Sunday

When you don't hang out with children...

I have not heard children say anything funny lately....

Saturday

Update on the Bonus

Further developments in the realm of the bonus under-duck.
We now have many different types of bonuses, to name a few...
-Pirate
-Zombie
-Giraffe
-Cat (a favorite with the girls)
-Zombie (insert animal here)
-Gandalf and or Hobbits
-Angry/Mad (which sometimes includes the clause of warrior)
-Scary/Funny
-All types of Emotions at the same time
-Zombie Pirate
-Bestest Ever
-Highest EVER

We also now provide a new type of under-duck, The Jedi. This one is currently in the testing stage, and involves a spin of some kind as well the soundtrack to Star Wars (and possibly a light saber death scene, but this aspect has some kinks we are trying to work out)

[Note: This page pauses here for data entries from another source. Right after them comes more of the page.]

(** With a user agent to choose from, a thread probing a valid address is
    never ended by an exception. *)
Lemma step_healthy t sh st t' sh' st' :
  (random_user_agent = true -> user_agents env <> []) ->
  step t sh st = (t', sh', st') -> healthy t -> healthy t'.
Proof.
  intros Hua Hstep Ht.
  destruct t as [p ua|p ua|p ua|p ua [[start_time req]|e]|p ua r| |p e]; simpl in Hstep, Ht.
  - destruct random_user_agent.
    + unfold random_choice in Hstep. destruct (user_agents env) as [|x uas].
      * exfalso. apply Hua; reflexivity.
      * inversion Hstep; subst; exact Ht.
    + inversion Hstep; subst; exact Ht.
  - destruct (configure_valid p Ht st) as [st1 Hc]. rewrite Hc in Hstep.
    inversion Hstep; subst; exact Ht.
  - destruct (Proxy.check_prepare p site timeout ua st) as [r st1].
    inversion Hstep; subst; exact Ht.
  - destruct (urlopen env req st) as [r st1]. inversion Hstep; subst. exact Ht.
  - inversion Hstep; subst; exact Ht.
  - destruct (finish_total p verbose r st) as ([[b t0] err] & st1 & Hf). rewrite Hf in Hstep.
    inversion Hstep; subst. exact I.
  - inversion Hstep; subst; exact I.
  - contradiction.
Qed.

End ThreadSteps.

Section Pool.
Variable env : Env.
Variables (site : string) (timeout : Z) (verbose random_user_agent : bool).

Abbreviation step := (thread_step env site timeout verbose random_user_agent).
Abbreviation step_at' := (step_at env site timeout verbose random_user_agent).
Abbreviation join' := (join env site timeout verbose random_user_agent).
Abbreviation run_threads' := (run_threads env site timeout verbose random_user_agent).

Lemma set_nth_split t' t l2 : forall l1,
  set_nth (length l1) t' (l1 ++ t :: l2) = l1 ++ t' :: l2.
Proof. induction l1 as [|t0 l1 IH]; simpl; [reflexivity | rewrite IH; reflexivity]. Qed.

Lemma step_at_split l1 t l2 sh st :
  step_at' (length l1) (l1 ++ t :: l2, sh, st) =
  let '(t', sh', st') := step t sh st in (l1 ++ t' :: l2, sh', st').
Proof.
  unfold step_at. rewrite nth_error_app2 by lia. rewrite Nat.sub_diag. simpl.
  destruct (step t sh st) as [[t' sh'] st']. rewrite set_nth_split. reflexivity.
Qed.

(** A scheduler step changes nothing, or steps one thread in place. *)
Lemma step_at_cases k c :
  step_at' k c = c \/
  exists l1 t l2 sh st t' sh' st',
    c = (l1 ++ t :: l2, sh, st) /\ step t sh st = (t', sh', st') /\
    step_at' k c = (l1 ++ t' :: l2, sh', st').
Proof.
  destruct c as [[pool sh] st].
  destruct (nth_error pool k) as [t|] eqn:E.
  - right. apply nth_error_split in E. destruct E as (l1 & l2 & -> & <-).
    destruct (step t sh st) as [[t' sh'] st'] eqn:Es.
    exists l1, t, l2, sh, st, t', sh', st'. repeat split; auto.
    rewrite step_at_split, Es. reflexivity.
  - left. unfold step_at. rewrite E. reflexivity.
Qed.

Section Preserved.
Variable P : config -> Prop.
Hypothesis P_step : forall l1 t l2 sh st t' sh' st',
  P (l1 ++ t :: l2, sh, st) -> step t sh st = (t', sh', st') ->
  P (l1 ++ t' :: l2, sh', st').

Lemma step_at_preserves k c : P c -> P (step_at' k c).
Proof.
  intros Hc. destruct (step_at_cases k c) as [-> | H]; [exact Hc|].
  destruct H as (l1 & t & l2 & sh & st & t' & sh' & st' & -> & Hs & ->). eauto.
Qed.

Lemma join_preserves k c : P c -> P (join' k c).
Proof. intros Hc. unfold join. repeat apply step_at_preserves. exact Hc. Qed.

Lemma run_threads_preserves sched pool st :
  P (pool, {| valid_proxies := []; trace := [] |}, st) -> P (run_threads' sched pool st).
Proof.
  intros H0. unfold run_threads.
  assert (Hs : forall sched c, P c -> P (fold_left (fun c k => step_at' k c) sched c)).
  { intros sc. induction sc as [|k sc IH]; simpl; auto using step_at_preserves. }
  assert (Hj : forall ks c, P c -> P (fold_left (fun c k => join' k c) ks c)).
  { intros ks. induction ks as [|k ks IH]; simpl; auto using join_preserves. }
  apply Hj, Hs, H0.
Qed.
End Preserved.

Lemma accounts_step init l1 t l2 sh st t' sh' st' :
  accounts init (l1 ++ t :: l2, sh, st) -> step t sh st = (t', sh', st') ->
  accounts init (l1 ++ t' :: l2, sh', st').
Proof.
  unfold accounts, charges, pool_of, shared_of. simpl. intros [Hv Hp] Hs. split.
  - eapply step_survivors; eauto.
  - etransitivity; [|exact Hp]. rewrite !flat_map_app. simpl.
    rewrite <- !app_assoc. apply Permutation_app_head.
    etransitivity; [apply Permutation_app_swap_app|].
    etransitivity; [|apply Permutation_app_swap_app].
    apply Permutation_app_head. eapply step_charge; eauto.
Qed.

Lemma healthy_step l1 t l2 sh st t' sh' st' :
  (random_user_agent = true -> user_agents env <> []) ->
  Forall healthy (pool_of (l1 ++ t :: l2, sh, st)) -> step t sh st = (t', sh', st') ->
  Forall healthy (pool_of (l1 ++ t' :: l2, sh', st')).
Proof.
  unfold pool_of. simpl. intros Hua H Hs.
  apply Forall_app in H. destruct H as [H1 H2]. inversion H2; subst.
  apply Forall_app. split; [exact H1|]. constructor; [|assumption].
  eapply step_healthy; eauto.
Qed.

(** ** Every thread ends *)

Lemma join_split l1 t l2 sh st :
  exists t' sh' st',
    join' (length l1) (l1 ++ t :: l2, sh, st) = (l1 ++ t' :: l2, sh', st') /\ rank t' = 0.
Proof.
  unfold join.
  assert (Hone : forall t sh st, exists t' sh' st',
             step_at' (length l1) (l1 ++ t :: l2, sh, st) = (l1 ++ t' :: l2, sh', st') /\
             rank t' <= Nat.pred (rank t)).
  { intros t0 sh0 st0. rewrite step_at_split.
    destruct (step t0 sh0 st0) as [[t' sh'] st'] eqn:E.
    exists t', sh', st'. split; [reflexivity|]. eapply step_rank; eauto. }
  destruct (Hone t sh st) as (t1 & sh1 & st1 & -> & H1).
  destruct (Hone t1 sh1 st1) as (t2 & sh2 & st2 & -> & H2).
  destruct (Hone t2 sh2 st2) as (t3 & sh3 & st3 & -> & H3).
  destruct (Hone t3 sh3 st3) as (t4 & sh4 & st4 & -> & H4).
  destruct (Hone t4 sh4 st4) as (t5 & sh5 & st5 & -> & H5).
  exists t5, sh5, st5. split; [reflexivity|].
  assert (rank t <= 5) by (destruct t; simpl; lia). lia.
Qed.

Lemma joins_end : forall todo done sh st,
  Forall (fun t => rank t = 0) done ->
  Forall (fun t => rank t = 0)
         (pool_of (fold_left (fun c k => join' k c)
                             (seq (length done) (length todo)) (done ++ todo, sh, st))).
Proof.
  induction todo as [|t todo IH]; intros done sh st Hd; simpl.
  - unfold pool_of. simpl. rewrite app_nil_r. exact Hd.
  - destruct (join_split done t todo sh st) as (t' & sh' & st' & -> & Ht').
    replace (done ++ t' :: todo) with ((done ++ [t']) ++ todo)
      by (rewrite <- app_assoc; reflexivity).
    replace (S (length done)) with (length (done ++ [t']))
      by (rewrite length_app; simpl; lia).
    apply IH. apply Forall_app. split; [exact Hd | constructor; auto].
Qed.

Lemma length_preserved c k : length (pool_of (step_at' k c)) = length (pool_of c).
Proof.
  destruct (step_at_cases k c) as [-> | H]; [reflexivity|].
  destruct H as (l1 & t & l2 & sh & st & t' & sh' & st' & -> & _ & ->).
  unfold pool_of. simpl. rewrite !length_app. reflexivity.
Qed.

Lemma steps_length sched : forall c,
  length (pool_of (fold_left (fun c k => step_at' k c) sched c)) = length (pool_of c).
Proof.
  induction sched as [|k sched IH]; intros c; simpl; [reflexivity|].
  rewrite IH. apply length_preserved.
Qed.

(** After the joins every thread has returned or died. *)
Lemma run_threads_ends sched pool st :
  Forall (fun t => rank t = 0) (pool_of (run_threads' sched pool st)).
Proof.
  unfold run_threads.
  pose proof (steps_length sched (pool, {| valid_proxies := []; trace := [] |}, st)) as Hlen.
  destruct (fold_left (fun c k => step_at' k c) sched
                      (pool, {| valid_proxies := []; trace := [] |}, st))
    as [[pool1 sh1] st1].
  unfold pool_of in Hlen. simpl in Hlen. rewrite <- Hlen.
  apply (joins_end pool1 [] sh1 st1). constructor.
Qed.

End Pool.

(** * A whole run of [check_proxies] *)

Lemma mapM_lift_ok {A B} (f : A -> result B) (g : A -> B) (l : list A) st :
  (forall a, f a = Ok (g a)) -> mapM (fun a => lift (f a)) l st = (Ok (map g l), st).
Proof.
  intros Hf. induction l as [|a l IH]; [reflexivity|].
  cbn [mapM]. unfold bind at 1. unfold lift at 1. rewrite Hf.
  unfold bind at 1. rewrite IH. reflexivity.
Qed.

Lemma init_supported method raw :
  supported method = true ->
  Proxy.__init__ method raw = Ok {| method := Py.lower method; proxy := raw |}.
Proof. unfold Proxy.__init__. fold (supported method). intros ->. reflexivity. Qed.

Lemma init_unsupported method raw :
  supported method = false ->
  Proxy.__init__ method raw =
  Raise (NotImplementedError "Only HTTP, HTTPS, SOCKS4, and SOCKS5 are supported").
Proof. unfold Proxy.__init__. fold (supported method). intros ->. reflexivity. Qed.

Lemma construct_supported method lines st :
  supported method = true ->
  mapM (fun line => lift (Proxy.__init__ method (Py.strip line))) lines st =
  (Ok (candidates method lines), st).
Proof.
  intros Hm. unfold candidates.
  apply (mapM_lift_ok (fun line => Proxy.__init__ method (Py.strip line))).
  intros line. apply init_supported. exact Hm.
Qed.

Lemma construct_unsupported method line lines st :
  supported method = false ->
  mapM (fun line => lift (Proxy.__init__ method (Py.strip line))) (line :: lines) st =
  (Raise (NotImplementedError "Only HTTP, HTTPS, SOCKS4, and SOCKS5 are supported"), st).
Proof.
  intros Hm. cbn [mapM]. unfold bind at 1. unfold lift at 1.
  rewrite (init_unsupported _ _ Hm). reflexivity.
Qed.

Lemma construct_cases method lines st :
  (mapM (fun line => lift (Proxy.__init__ method (Py.strip line))) lines st =
   (Ok (candidates method lines), st) /\ (supported method = true \/ lines = [])) \/
  (mapM (fun line => lift (Proxy.__init__ method (Py.strip line))) lines st =
   (Raise (NotImplementedError "Only HTTP, HTTPS, SOCKS4, and SOCKS5 are supported"), st) /\
   supported method = false /\ lines <> []).
Proof.
  destruct (supported method) eqn:Hm.
  - left. split; [apply construct_supported; exact Hm | auto].
  - destruct lines as [|line lines].
    + left. split; [reflexivity | auto].
    + right. split; [apply construct_unsupported; exact Hm|]. split; congruence.
Qed.

Section WholeRun.
Variable env : Env.
Variables (site : string) (timeout : Z) (verbose random_user_agent : bool).

Abbreviation spawn :=
  (mapM (fun proxy =>
           bind (if random_user_agent then random_choice (user_agents env)
                 else random_choice (user_agents env))
                (fun user_agent => ret (Created proxy user_agent)))).

Lemma spawn_cases proxies : forall st,
  (exists threads st1,
      spawn proxies st = (Ok threads, st1) /\ charges threads = proxies /\
      Forall (fun t => exists ua, In ua (user_agents env) /\
                                  exists p, t = Created p ua) threads /\
      (proxies = [] \/ user_agents env <> []) /\
      files st1 = files st /\ stdout st1 = stdout st /\ wire st1 = wire st) \/
  (spawn proxies st = (Raise (IndexError "Cannot choose from an empty sequence"), st) /\
   user_agents env = [] /\ proxies <> []).
Proof.
  induction proxies as [|p proxies IH]; intros st.
  - left. exists [], st. simpl. unfold ret. repeat split; auto.
  - simpl. unfold bind at 1 2.
    assert (Hsame : (if random_user_agent then random_choice (user_agents env)
                     else random_choice (user_agents env)) = random_choice (user_agents env))
      by (destruct random_user_agent; reflexivity).
    rewrite Hsame. unfold random_choice at 1.
    destruct (user_agents env) as [|x uas] eqn:Hua.
    + right. repeat split; congruence.
    + left. unfold ret at 1.
      set (st1 := set_rng (tl (rng st)) st).
      destruct (IH st1) as [(threads & st2 & Hsp & Hch & Hall & _ & Hf & Ho & Hw) | (_ & Hnil & _)];
        [|congruence].
      rewrite Hsame in Hsp. unfold bind at 1. rewrite Hsp. unfold ret.
      eexists; eexists. split; [reflexivity|]. repeat split.
      * unfold charges in *. simpl. rewrite Hch. reflexivity.
      * constructor; [|exact Hall].
        eexists. split; [|eexists; reflexivity].
        apply nth_In. apply Nat.mod_upper_bound. simpl. lia.
      * right. congruence.
      * rewrite Hf. reflexivity.
      * rewrite Ho. reflexivity.
      * rewrite Hw. reflexivity.
Qed.

Lemma run_threads_nil sched st :
  run_threads env site timeout verbose random_user_agent sched [] st =
  ([], {| valid_proxies := []; trace := [] |}, st).
Proof.
  unfold run_threads. simpl.
  induction sched as [|k sched IH]; simpl; [reflexivity|].
  destruct k; exact IH.
Qed.

(** The bookkeeping at the end of the threads: the list [valid_proxies] is
    the survivors of the trace; and when the addresses are valid every
    candidate has exactly one returned call. *)
Lemma run_threads_accounts sched threads st pool sh st' :
  run_threads env site timeout verbose random_user_agent sched threads st = (pool, sh, st') ->
  valid_proxies sh = survivors (trace sh) /\
  exists lost, Permutation (lost ++ probed (trace sh)) (charges threads) /\
               (Forall healthy threads -> threads = [] \/ user_agents env <> [] ->
                lost = []).
Proof.
  intros Hrun.
  pose proof (run_threads_preserves env site timeout verbose random_user_agent
                (accounts (charges threads))
                (accounts_step env site timeout verbose random_user_agent (charges threads))
                sched threads st) as Hacc.
  rewrite Hrun in Hacc. unfold accounts, pool_of, shared_of in Hacc. simpl in Hacc.
  destruct Hacc as [Hv Hp].
  { split; [reflexivity|]. simpl. rewrite app_nil_r. reflexivity. }
  split; [exact Hv|]. exists (charges pool). split; [exact Hp|].
  intros Hh [-> | Hua].
  - rewrite run_threads_nil in Hrun. inversion Hrun; subst. reflexivity.
  - assert (Hua' : random_user_agent = true -> user_agents env <> []) by auto.
    pose proof (run_threads_preserves env site timeout verbose random_user_agent
                  (fun c => Forall healthy (pool_of c))
                  (fun l1 t l2 sh0 st0 t' sh1 st1 =>
                     healthy_step env site timeout verbose random_user_agent
                                  l1 t l2 sh0 st0 t' sh1 st1 Hua')
                  sched threads st Hh) as Hhealthy.
    pose proof (run_threads_ends env site timeout verbose random_user_agent sched threads st)
      as Hends.
    rewrite Hrun in Hhealthy, Hends. unfold pool_of in *. simpl in *.
    clear - Hhealthy Hends. unfold charges.
    induction pool as [|t pool IH]; [reflexivity|].
    inversion Hhealthy; subst. inversion Hends; subst. simpl.
    rewrite IH by assumption.
    destruct t; simpl in *; try discriminate; try contradiction; reflexivity.
Qed.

Stay tuned for more developments coming soon...

Thursday

Who says cats aren't really smart...?

I just gave my cats the steaming hot remnants of a burnt omelette. I watched Solo go up to it, touch it (ouchy, hot!!) and pick a piece up and drop it into his water bowl to cool it off. Nough said...

You swim in WHAT?

Things I have heard children say #...6

Question posed by me: If you could fill a swimming pool with something other than water, what do you think the weirdest thing to swim in would be?
13 year old girl's immediate response: Gerbils!!

(eeeeewwwwwwwwwwwww!!!)

Tuesday

It starts with L

Things I have heard children say...#5
I was reading a 5 minute who-done-it book the other day, trying to solve very difficult logic problems with the kids. At one point I mention that these mysteries were really complicated.
The kid sitting next to me (we'll call him K) says "That is because they start with L" (he's 14, no explaining needed).
I respond by saying "So, that must mean that everything that starts with L is complicated"
"HEY" yells a girl (we'll call her L#1) "MY name starts with L, what do you mean I am complicated?" She gets really close to my face and puts on a disgruntled look.
Another kid (we'll call him L#2) says "YEAH, my name starts with L too. I'm COMPLICATED!!"
I say to L#1 "You could be mysterious, being mysterious isn't bad!!"
"I'm NOT complicated!!" L#1
"Ok ok, how about only things that start with LO are complicated!! Neither of your names start with LO right?"
L#1 walks away looking satisfied. But WAIT!!
L#2 yells out "Hey, Love starts with LO and its not complicated!!"
(hey, good luck with that kid)

Sunday

We start em young...

Things I have heard children say #4
Conversation with a five year old girl...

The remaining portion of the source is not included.